La Stratégie du Choc

 | PAR JADE LINDGAARD

Sept ans après la sortie de No Logo, c'est une enquête ambitieuse que publie aujourd'hui Naomi Klein : La Stratégie du choc (The Shock Doctrine en anglais). Nous vous proposons en avant-première les bonnes feuilles de ce livre. Décrit par son auteure comme «l'histoire secrète du marché dérégulé», l'ouvrage prend la forme d'une grande investigation internationale, couvrant plus de trente ans d'histoire, afin de décrire l'émergence de ce qu'elle qualifie de «capitalisme du désastre».

La thèse de la journaliste canadienne est que le capitalisme prospère de préférence dans les contextes les plus tourmentés. Conscients de cette importance de la crise pour que fructifient leurs intérêts, un certain nombre de dirigeants politiques, économiques, et d'intellectuels – au premier rang desquels Milton Friedman, le théoricien de l'ultralibéralisme et fondateur de l'école de Chicago –, ont construit des marchés économiques prospères sur les ruines d'Etats et de sociétés frappées de traumatismes : le 11 Septembre, la Nouvelle-Orléans de l'après Katrina, le Sri Lanka d'après le tsunami, l'Afrique du Sud d'après l'apartheid, la Russie d'après la fin du communisme. Jusqu'à parfois susciter ces «désastres» si nécessaires à leur fortune: de la dictature de Pinochet au Chili en 1973 à la guerre en Irak.
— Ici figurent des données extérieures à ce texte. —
(** * amgcl MPI examples: row ranges, problem assembly, repartitioning, dispatch

    A shallow embedding of [examples/mpi/mpi_amg.cpp] and of
    [tutorial/2.Serena/serena_mpi_mixed.cpp].

    Integers are [Z] with the width of the C++ type written out: [ptrdiff_t]
    is 64-bit two's complement, [size_t] is 64-bit unsigned, [int] is 32-bit
    two's complement.  Signed overflow is undefined in C++; the model wraps,
    and the theorems that depend on the arithmetic carry the range of the
    inputs as hypotheses, so that no operation of the model ever wraps inside
    a theorem.  [double] is the kernel's binary64 [float]. *)

From Stdlib Require Import String.
From Stdlib Require Import ZArith List Lia Bool Sorted.
From Stdlib Require Import PrimFloat SpecFloat FloatOps.
Import ListNotations.

Local Open Scope Z_scope.

(* ================================================================== *)
(** ** Machine integers *)

Module Machine.

Definition PTRDIFF_MAX : Z := 2 ^ 63 - 1.
Definition PTRDIFF_MIN : Z := - 2 ^ 63.
Definition SIZE_MAX : Z := 2 ^ 64 - 1.
Definition INT_MAX : Z := 2 ^ 31 - 1.
Definition INT_MIN : Z := - 2 ^ 31.

(** Reduction of a mathematical integer to the three C++ types. *)
Definition to_ptrdiff (z : Z) : Z := (z + 2 ^ 63) mod 2 ^ 64 - 2 ^ 63.
Definition to_size (z : Z) : Z := z mod 2 ^ 64.
Definition to_int (z : Z) : Z := (z + 2 ^ 31) mod 2 ^ 32 - 2 ^ 31.

Definition is_ptrdiff (z : Z) : Prop := PTRDIFF_MIN <= z <= PTRDIFF_MAX.
Definition is_size (z : Z) : Prop := 0 <= z <= SIZE_MAX.
Definition is_int (z : Z) : Prop := INT_MIN <= z <= INT_MAX.

(** [ptrdiff_t] arithmetic: [/] truncates towards zero and [%] takes the
    sign of the dividend, which is [Z.quot] and [Z.rem]. *)
Definition padd (a b : Z) : Z := to_ptrdiff (a + b).
Definition psub (a b : Z) : Z := to_ptrdiff (a - b).
Definition pmul (a b : Z) : Z := to_ptrdiff (a * b).
Definition pdiv (a b : Z) : Z := to_ptrdiff (Z.quot a b).
Definition prem (a b : Z) : Z := Z.rem a b.

(** [size_t] arithmetic, modulo [2^64]. *)
Definition uadd (a b : Z) : Z := to_size (a + b).
Definition usub (a b : Z) : Z := to_size (a - b).
Definition umul (a b : Z) : Z := to_size (a * b).
Definition udiv (a b : Z) : Z := a / b.
Definition urem (a b : Z) : Z := a mod b.

(** [int] multiplication. *)
Definition imul (a b : Z) : Z := to_int (a * b).

(** Conversion of an integer to [double]: round to nearest, ties to even. *)
Definition to_double (z : Z) : float :=
  SF2Prim (binary_normalize prec emax z 0 false).

End Machine.

Import Machine.

(* ================================================================== *)
(** ** Row ranges *)

Module Range.

(** The range computation that opens [assemble_poisson3d] (lines 59-64),
    [read_matrix_market] (133-139) and [read_binary] (167-173): the three
    functions carry the same statements, on [n3] or [n], [comm.size],
    [comm.rank] and [block_size]. *)
Definition row_range (n size rank block_size : Z) : Z * Z :=
  let chunk := pdiv (psub (padd n size) 1) size in
  let chunk :=
    if negb (prem chunk block_size =? 0)
    then padd chunk (psub block_size (prem chunk block_size))
    else chunk in
  let row_beg := Z.min n (pmul chunk rank) in
  let row_end := Z.min n (padd row_beg chunk) in
  (row_beg, row_end).

(** The tutorial's computation (serena_mpi_mixed.cpp, lines 45-48), on
    [size_t] and with the block size fixed at [B = 3]. *)
Definition B : Z := 3.

Definition serena_row_range (rows size rank : Z) : Z * Z :=
  let chunk := udiv (usub (uadd rows size) 1) size in
  let chunk :=
    if negb (urem chunk B =? 0)
    then uadd chunk (usub B (urem chunk B))
    else chunk in
  let row_beg := Z.min rows (umul chunk rank) in
  let row_end := Z.min rows (uadd row_beg chunk) in
  (row_beg, row_end).

(** The range of every rank, in rank order. *)
Definition all_ranges (n size block_size : Z) : list (Z * Z) :=
  map (fun r => row_range n size (Z.of_nat r) block_size)
      (seq 0 (Z.to_nat size)).

(** *** The computation in the words of the specification *)

(** [ceil (N / P)]. *)
Definition ceil_div (N P : Z) : Z := - ((- N) / P).

(** The next multiple of [align], the number itself when it is one. *)
Definition round_up (c align : Z) : Z :=
  if c mod align =? 0 then c else (c / align + 1) * align.

Definition aligned_chunk (N P align : Z) : Z := round_up (ceil_div N P) align.

Definition assign (N P rank align : Z) : Z * Z :=
  let chunk := aligned_chunk N P align in
  let row_beg := Z.min N (chunk * rank) in
  let row_end := Z.min N (row_beg + chunk) in
  (row_beg, row_end).

(** The sizes for which no step of [row_range] leaves [ptrdiff_t]:
    [comm.size], [comm.rank] and [block_size] are [int]s, and the row count
    stays below [2^61]. *)
Definition MAX_ROWS : Z := 2 ^ 61.

Record fits (N P rank align : Z) : Prop := {
  fits_rows : 0 <= N <= MAX_ROWS;
  fits_size : 1 <= P <= INT_MAX;
  fits_rank : 0 <= rank < P;
  fits_align : 1 <= align <= INT_MAX
}.

End Range.

(* ================================================================== *)
(** ** Compressed row storage *)

Module Crs.

(** The three [std::vector]s of a local strip. *)
Record arrays : Type := {
  ptr : list Z;
  col : list Z;
  val : list float
}.

(** [v.push_back(x)]. *)
Definition push_back {A : Type} (v : list A) (x : A) : list A := v ++ [x].

(** [col.push_back(c); val.push_back(v);] *)
Definition push_entry (a : arrays) (c : Z) (v : float) : arrays :=
  {| ptr := ptr a; col := push_back (col a) c; val := push_back (val a) v |}.

(** The strip without rows. *)
Definition empty_strip : arrays := {| ptr := [0]; col := []; val := [] |}.

(** A strip of [chunk] rows as the readers deliver it: [chunk + 1] row
    pointers that start the rows inside [col] and never decrease, as many
    values as columns, and columns that are [ptrdiff_t]s. *)
Record well_formed (chunk : Z) (a : arrays) : Prop := {
  wf_ptr_size : length (ptr a) = S (Z.to_nat chunk);
  wf_ptr_monotone :
    forall r, (r < Z.to_nat chunk)%nat ->
      0 <= nth r (ptr a) 0 <= nth (S r) (ptr a) 0
      /\ nth (S r) (ptr a) 0 <= Z.of_nat (length (col a));
  wf_val_size : length (val a) = length (col a);
  wf_col_size : Z.of_nat (length (col a)) <= PTRDIFF_MAX;
  wf_col_range : Forall is_ptrdiff (col a)
}.

(** The stored entries of local row [r], as pairs of column and value:
    positions [ptr[r]] to [ptr[r+1]] (excluded) of [col] and [val]. *)
Definition row_of (a : arrays) (r : nat) : list (Z * float) :=
  let b := nth r (ptr a) 0 in
  let e := nth (S r) (ptr a) 0 in
  firstn (Z.to_nat (e - b)) (skipn (Z.to_nat b) (combine (col a) (val a))).

(** Appending one row the way [row_step] does: its entries go to [col] and
    [val], and the new size of [col] goes to [ptr]. *)
Definition append_row (a : arrays) (r : list (Z * float)) : arrays :=
  {| ptr := ptr a ++ [Z.of_nat (length (col a) + length r)];
     col := col a ++ map fst r;
     val := val a ++ map snd r |}.

Definition append_rows (a : arrays) (rows : list (list (Z * float))) : arrays :=
  fold_left append_row rows a.

(** The row pointers of a list of rows: the running totals of their sizes. *)
Definition offsets (rows : list (list (Z * float))) : list Z :=
  map (fun k => Z.of_nat (length (concat (firstn k rows))))
      (seq 0 (S (length rows))).

Definition crs_of (rows : list (list (Z * float))) : arrays :=
  {| ptr := offsets rows;
     col := map fst (concat rows);
     val := map snd (concat rows) |}.

End Crs.

Import Crs.

(* ================================================================== *)
(** ** The synthetic problem: [assemble_poisson3d] *)

Module Poisson.

Import Range.

Local Open Scope float_scope.

(** The body of the loop over the rows (lines 78-115).  A vector's size
    never exceeds [PTRDIFF_MAX], so [col.size()] converts to [ptrdiff_t]
    unchanged. *)
Definition row_step (n : Z) (h2i : float) (idx : Z) (a : arrays) : arrays :=
  let k := pdiv idx (pmul n n) in
  let j := prem (pdiv idx n) n in
  let i := prem idx n in
  let a := if (k >? 0)%Z then push_entry a (psub idx (pmul n n)) (- h2i) else a in
  let a := if (j >? 0)%Z then push_entry a (psub idx n) (- h2i) else a in
  let a := if (i >? 0)%Z then push_entry a (psub idx 1) (- h2i) else a in
  let a := push_entry a idx (to_double 6 * h2i) in
  let a := if (padd i 1 <? n)%Z then push_entry a (padd idx 1) (- h2i) else a in
  let a := if (padd j 1 <? n)%Z then push_entry a (padd idx n) (- h2i) else a in
  let a := if (padd k 1 <? n)%Z then push_entry a (padd idx (pmul n n)) (- h2i) else a in
  {| ptr := push_back (ptr a) (Z.of_nat (length (col a)));
     col := col a;
     val := val a |}.

(** [for (idx = row_beg; idx < row_end; ++idx)]: [count] iterations from
    [idx], where [count] is [row_end - row_beg] when that is positive and
    zero otherwise. *)
Fixpoint rows_loop (count : nat) (n : Z) (h2i : float) (idx : Z) (a : arrays)
  : arrays :=
  match count with
  | O => a
  | S count' => rows_loop count' n h2i (padd idx 1) (row_step n h2i idx a)
  end.
(** ** Rows of the two tables *)

Module Customer.
(** A row of [customers]; [phone] is the key. *)
Record t : Type := {
  phone : string;
  display_name : option string;
  last_seen : option Z
}.
End Customer.

Module Message.
(** A row of [messages]. *)
Record t : Type := {
  id : Z;
  phone : string;
  body : string;
  direction : string;
  created_at : Z
}.
End Message.

(** ** The hosted backend, as far as the client's calls determine it *)

Module Backend.

(** What [await supabase.from(..)...] resolves to: [{ data, error }]. *)
Record Response (A : Type) : Type := {
  data : option A;
  error : option string
}.
Arguments data {A} _.
Arguments error {A} _.

(** [.eq("phone", p)] *)
Definition eq_phone (p : string) (rows : list Message.t) : list Message.t :=
  List.filter (fun m => String.eqb (Message.phone m) p) rows.

(** Insertion into a list ordered by [created_at]: descending when
    [ascending] is [false].  The backend does not fix the order of rows
    with equal [created_at]; here the row inserted goes first. *)
Fixpoint insert_by (ascending : bool) (m : Message.t) (l : list Message.t)
  : list Message.t :=
  match l with
  | [] => [m]
  | x :: r =>
      if (if ascending
          then Message.created_at m <=? Message.created_at x
          else Message.created_at x <=? Message.created_at m)
      then m :: l
      else x :: insert_by ascending m r
  end.

(** [.order("created_at", { ascending })] *)
Fixpoint order_created_at (ascending : bool) (rows : list Message.t)
  : list Message.t :=
  match rows with
  | [] => []
  | m :: r => insert_by ascending m (order_created_at ascending r)
  end.

(** The answer to
    [from("messages").select("*").eq("phone", p)
       .order("created_at", { ascending }).limit(n)]
    over the stored rows, when the query succeeds. *)
Definition select_messages (stored : list Message.t) (p : string)
    (ascending : bool) (n : nat) : Response (list Message.t) :=
  {| data := Some (take n (order_created_at ascending (eq_phone p stored)));
     error := None |}.

(** A realtime channel as the client configures it. *)
Record Channel : Type := {
  topic : string;
  event : string;
  table : string;
  filter : option string
}.
(** * PAA texture container codec: a shallow embedding and its properties.

    The Go packages [paa] and [paa/texconfig] are embedded function by
    function.  Bytes and Go integers are [Z] with wrap-around written out, byte
    slices are [list Z], the tag table [map[string][]byte] is a
    [gmap string (list Z)], and a reader is a byte buffer with a cursor.
    External packages (bcn, lzo, lzss) and the floating-point pixel kernels
    are fields of the class [Collaborators]. *)

From Stdlib Require Import ZArith Lia Ascii String.
From stdpp Require Import gmap strings list fin_maps.

Local Open Scope Z_scope.

(** ** Bytes, words and strings *)

(** [uint8(v)], [uint16(v)], [uint32(v)]: Go's truncating conversions. *)
Definition uint8 (v : Z) : Z := v mod 256.
Definition uint16 (v : Z) : Z := v mod 65536.
Definition uint32 (v : Z) : Z := v mod 4294967296.

(** [binary.LittleEndian.Uint16] / [Uint32] on the first bytes of a slice. *)
Definition LittleEndian_Uint16 (b : list Z) : Z :=
  match b with
  | b0 :: b1 :: _ => Z.lor b0 (Z.shiftl b1 8)
  | _ => 0
  end.

Definition LittleEndian_Uint32 (b : list Z) : Z :=
  match b with
  | b0 :: b1 :: b2 :: b3 :: _ =>
      Z.lor (Z.lor (Z.lor b0 (Z.shiftl b1 8)) (Z.shiftl b2 16)) (Z.shiftl b3 24)
  | _ => 0
  end.

(** The bytes [binary.Write(w, binary.LittleEndian, v)] emits. *)
Definition le_uint16_bytes (v : Z) : list Z :=
  [uint8 v; uint8 (Z.shiftr v 8)].

Definition le_uint32_bytes (v : Z) : list Z :=
  [uint8 v; uint8 (Z.shiftr v 8); uint8 (Z.shiftr v 16); uint8 (Z.shiftr v 24)].

(** A [[4]byte] array, and the slice [t[:]] of its bytes. *)
Definition byte4 : Type := Z * Z * Z * Z.

Definition byte4_slice (t : byte4) : list Z :=
  let '(b0, b1, b2, b3) := t in [b0; b1; b2; b3].

(** Go strings are byte sequences, and so are Rocq's: [string(buf)] and
    [[]byte(s)]. *)
Definition string_of_bytes (b : list Z) : string :=
  foldr (fun c s => String (ascii_of_N (Z.to_N c)) s) EmptyString b.

Fixpoint bytes_of_string (s : string) : list Z :=
  match s with
  | EmptyString => []
  | String a s' => Z.of_N (N_of_ascii a) :: bytes_of_string s'
  end.

(** ** Errors (errors.go) *)

Inductive error : Type :=
| ErrNoMipmaps
| ErrInvalidMagic
| ErrMissingSFFO
| ErrInsufficientData
| ErrUnsupportedPixelFmt
| ErrUnsupportedFormat
| ErrLZODecompress
| ErrLZSSDecompress
| ErrDXTDecode
| ErrInvalidDimensions
| io_EOF
| io_ErrUnexpectedEOF
| ErrExternal (pkg : string)          (* an error value of bcn, lzo or lzss *)
| Errorf_w (e : error) (msg : string) (* fmt.Errorf("%w: msg", e) *)
| errors_Join (e1 e2 : error)
| GoPanic (msg : string).             (* a run-time panic, e.g. index out of range *)

#[global] Instance error_eq_dec : EqDecision error.
Proof. solve_decision. Defined.

(** [errors.Is(err, target)]. *)
Fixpoint errors_Is (err target : error) : bool :=
  if decide (err = target) then true
  else match err with
       | Errorf_w e _ => errors_Is e target
       | errors_Join e1 e2 => errors_Is e1 target || errors_Is e2 target
       | _ => false
       end.

Inductive result (A : Type) : Type :=
| OK (a : A)
| Err (e : error).
Arguments OK {A} a.
Arguments Err {A} e.

#[global] Instance result_ret : MRet result := fun A a => OK a.
#[global] Instance result_bind : MBind result := fun A B f m =>
  match m with
  | OK a => f a
  | Err e => Err e
  end.
#[global] Instance result_fmap : FMap result := fun A B f m =>
  match m with
  | OK a => OK (f a)
  | Err e => Err e
  end.

(** ** Readers: [io.Reader] with [io.Seeker] (read_shared.go, ensureSeeker)

    [ensureSeeker] buffers a reader that cannot seek into a [bytes.Reader], so
    every decode entry point works on a byte buffer with a cursor. *)

Record reader : Type := mkReader { r_data : list Z; r_pos : nat }.

Definition bytes_NewReader (data : list Z) : reader := mkReader data 0.

(** Reading computations: the reader is threaded, an error ends the call. *)
Definition Rd (A : Type) : Type := reader -> result (A * reader).

#[global] Instance Rd_ret : MRet Rd := fun A a r => OK (a, r).
#[global] Instance Rd_bind : MBind Rd := fun A B f m r =>
  match m r with
  | OK (a, r') => f a r'
  | Err e => Err e
  end.

Definition Rd_fail {A} (e : error) : Rd A := fun _ => Err e.

(** [io.ReadFull(r, buf)] with [len(buf) = n]. *)
Definition io_ReadFull (n : nat) : Rd (list Z) := fun r =>
  let rest := drop (r_pos r) (r_data r) in
  if (n =? 0)%nat then OK ([], r)
  else if (n <=? length rest)%nat
       then OK (take n rest, mkReader (r_data r) (r_pos r + n))
       else match rest with
            | [] => Err io_EOF
            | _ :: _ => Err io_ErrUnexpectedEOF
            end.

(** [binary.Read(r, binary.LittleEndian, &v)] for [uint16] and [uint32]. *)
Definition binary_Read_uint16 : Rd Z :=
  b ← io_ReadFull 2; mret (LittleEndian_Uint16 b).

Definition binary_Read_uint32 : Rd Z :=
  b ← io_ReadFull 4; mret (LittleEndian_Uint32 b).

(** [seeker.Seek(int64(offset), io.SeekStart)]. *)
Definition Seek (offset : Z) : Rd unit := fun r =>
  OK (tt, mkReader (r_data r) (Z.to_nat offset)).

(** ** Pixel formats (PaxType) *)

Inductive PaxType : Type :=
| PaxUnset          (* the zero value: no format chosen *)
| PaxDXT1 | PaxDXT2 | PaxDXT3 | PaxDXT4 | PaxDXT5
| PaxARGB4 | PaxARGBA5 | PaxARGB8 | PaxGRAYA.

#[global] Instance PaxType_eq_dec : EqDecision PaxType.
Proof. solve_decision. Defined.

Definition PaxType_Bytes (p : PaxType) : list Z :=
  match p with
  | PaxDXT1 => [1; 255]
  | PaxDXT2 => [2; 255]
  | PaxDXT3 => [3; 255]
  | PaxDXT4 => [4; 255]
  | PaxDXT5 => [5; 255]
  | PaxARGB4 => [68; 68]
  | PaxARGBA5 => [85; 21]
  | PaxARGB8 => [136; 136]
  | PaxGRAYA => [128; 128]
  | PaxUnset => [0; 0]
  end.

Definition PaxTypeFromBytes (b : list Z) : option PaxType :=
  match b with
  | b0 :: b1 :: _ =>
      let v := Z.lor b0 (Z.shiftl b1 8) in
      if v =? 0xFF01 then Some PaxDXT1
      else if v =? 0xFF02 then Some PaxDXT2
      else if v =? 0xFF03 then Some PaxDXT3
      else if v =? 0xFF04 then Some PaxDXT4
      else if v =? 0xFF05 then Some PaxDXT5
      else if v =? 0x4444 then Some PaxARGB4
      else if v =? 0x1555 then Some PaxARGBA5
      else if v =? 0x8888 then Some PaxARGB8
      else if v =? 0x8080 then Some PaxGRAYA
      else None
  | _ => None
  end.

Definition isDXT (t : PaxType) : bool :=
  match t with
  | PaxDXT1 | PaxDXT2 | PaxDXT3 | PaxDXT4 | PaxDXT5 => true
  | _ => false
  end.

(** [isDXTPaxType] of the metadata reader: the same test as a switch. *)
Definition isDXTPaxType (t : PaxType) : bool :=
  match t with
  | PaxDXT1 | PaxDXT2 | PaxDXT3 | PaxDXT4 | PaxDXT5 => true
  | _ => false
  end.

(** ** Tag section (read_shared.go) *)

Definition readPaxType : Rd PaxType :=
  header ← io_ReadFull 2;
  match PaxTypeFromBytes header with
  | Some t => mret t
  | None => Rd_fail ErrInvalidMagic
  end.

Definition GGAT : list Z := bytes_of_string "GGAT".

(** The [for { ... }] loop of [readGGATTags].  Every iteration that goes on
    consumes at least twelve bytes, so the number of unread bytes bounds the
    iterations; [fuel] is that bound and its exhaustion cannot be reached
    (lemma [readTagsLoop_fuel]). *)
Fixpoint readTagsLoop (fuel : nat) (tags : gmap string (list Z))
  : Rd (gmap string (list Z)) :=
  sig ← io_ReadFull 4;
  if decide (sig = GGAT) then
    match fuel with
    | O => Rd_fail io_ErrUnexpectedEOF
    | S fuel' =>
        nameBuf ← io_ReadFull 4;
        size ← binary_Read_uint32;
        data ← io_ReadFull (Z.to_nat size);
        readTagsLoop fuel' (<[string_of_bytes nameBuf := data]> tags)
    end
  else mret tags.

Definition unread (r : reader) : nat := length (drop (r_pos r) (r_data r)).

Definition readGGATTags : Rd (gmap string (list Z)) := fun r =>
  readTagsLoop (unread r) ∅ r.

(** The 32-bit little-endian words of the SFFO payload, as the loop
    [for i := 0; i+4 <= len(sffo); i += 4] reads them. *)
Fixpoint sffoWords (sffo : list Z) : list Z :=
  match sffo with
  | b0 :: b1 :: b2 :: b3 :: rest =>
      LittleEndian_Uint32 [b0; b1; b2; b3] :: sffoWords rest
  | _ => []
  end.

Definition sffoOffsets (tags : gmap string (list Z)) : result (list Z) :=
  match tags !! "SFFO"%string with
  | None => Err ErrMissingSFFO
  | Some sffo =>
      let out := filter (fun v => v ≠ 0) (sffoWords sffo) in
      match out with
      | [] => Err (Errorf_w ErrMissingSFFO "no non-zero offsets")
      | _ :: _ => OK out
      end
  end.

(** ** Images

    [Image] is an [image.Image] as the codec observes it: its bounds and, at
    each point (relative to [Bounds().Min]), the colour that
    [color.NRGBAModel.Convert(img.At(x, y))] returns.  The alpha that
    [img.At(x, y).RGBA()] yields, shifted right by 8, is the alpha of that
    colour for every colour type. *)

Record NRGBA : Type := mkNRGBA { c_R : Z; c_G : Z; c_B : Z; c_A : Z }.

#[global] Instance NRGBA_eq_dec : EqDecision NRGBA.
Proof. solve_decision. Defined.

Record Image : Type := mkImage { Dx : Z; Dy : Z; At : Z -> Z -> NRGBA }.

(** The points of an image in the order of the loops
    [for y := Min.Y; y < Max.Y; y++ { for x := Min.X; x < Max.X; x++ {..} }]. *)
Definition points (w h : Z) : list (Z * Z) :=
  y ← seqZ 0 h; x ← seqZ 0 w; [(x, y)].

Definition pixels (img : Image) : list NRGBA :=
  (fun p => At img p.1 p.2) <$> points (Dx img) (Dy img).

(** [*image.NRGBA]: the pixel buffer, its stride and the size of [Rect]
    (whose [Min] is the origin, as [image.NewNRGBA(image.Rect(0, 0, w, h))]
    makes it). *)
Record image_NRGBA : Type :=
  mkNRGBAImage { Pix : list Z; Stride : Z; Rect_Dx : Z; Rect_Dy : Z }.

#[global] Instance image_NRGBA_eq_dec : EqDecision image_NRGBA.
Proof. solve_decision. Defined.

Definition image_NewNRGBA (w h : Z) : image_NRGBA :=
  mkNRGBAImage (replicate (Z.to_nat (4 * w * h)) 0) (4 * w) w h.

(** [p.Pix[i]]; reading past the end panics. *)
Definition Pix_get (pix : list Z) (i : Z) : result Z :=
  if i <? 0 then Err (GoPanic "index out of range")
  else match pix !! Z.to_nat i with
       | Some v => OK v
       | None => Err (GoPanic "index out of range")
       end.

(** [p.Pix[i] = v]; writing past the end panics. *)
Definition Pix_set (pix : list Z) (i : Z) (v : Z) : result (list Z) :=
  if (0 <=? i) && (i <? Z.of_nat (length pix))
  then OK (<[Z.to_nat i := v]> pix)
  else Err (GoPanic "index out of range").

(** An [*image.NRGBA] seen as an [image.Image]: [NRGBAAt]. *)
Definition NRGBA_At (n : image_NRGBA) (x y : Z) : NRGBA :=
  if (0 <=? x) && (x <? Rect_Dx n) && (0 <=? y) && (y <? Rect_Dy n) then
    let off := Z.to_nat (y * Stride n + x * 4) in
    mkNRGBA (Pix n !!! off) (Pix n !!! S off)
            (Pix n !!! S (S off)) (Pix n !!! S (S (S off)))
  else mkNRGBA 0 0 0 0.

Definition as_Image (n : image_NRGBA) : Image :=
  mkImage (Rect_Dx n) (Rect_Dy n) (NRGBA_At n).

(** ** External packages and floating-point kernels *)

Inductive bcn_Format : Type :=
| bcn_FormatUnknown | bcn_FormatDXT1 | bcn_FormatDXT3 | bcn_FormatDXT5.

#[global] Instance bcn_Format_eq_dec : EqDecision bcn_Format.
Proof. solve_decision. Defined.

(** [bcn.RGBWeights] and [bcn.EncodeOptions]. *)
Record bcn_RGBWeights : Type := mkWeights { w_R : Z; w_G : Z; w_B : Z }.

Record bcn_EncodeOptions : Type := mkBCnOptions {
  bcn_RGBWeights_ : option bcn_RGBWeights;
  bcn_Refinement : option Z;
  bcn_QualityLevel : Z;
  bcn_Workers : Z;
  bcn_GenerateMipmaps_ : bool;
  bcn_UseSRGB : bool;
  bcn_AlphaThreshold : Z
}.

Definition bcn_EncodeOptions_zero : bcn_EncodeOptions :=
  mkBCnOptions None None 0 0 false false 0.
Le livre s'ouvre par la rencontre de l'auteure avec une victime d'expériences médicales à base d'électrochocs. Il s'achève par un éloge des mouvements de résistance contre le capitalisme dérégulé. C'est dire si sa forme n'est pas orthodoxe, ni livre classique d'économie, ni investigation journalistique politiquement neutre. C'est ce qui fait son originalité, et en partie son intérêt.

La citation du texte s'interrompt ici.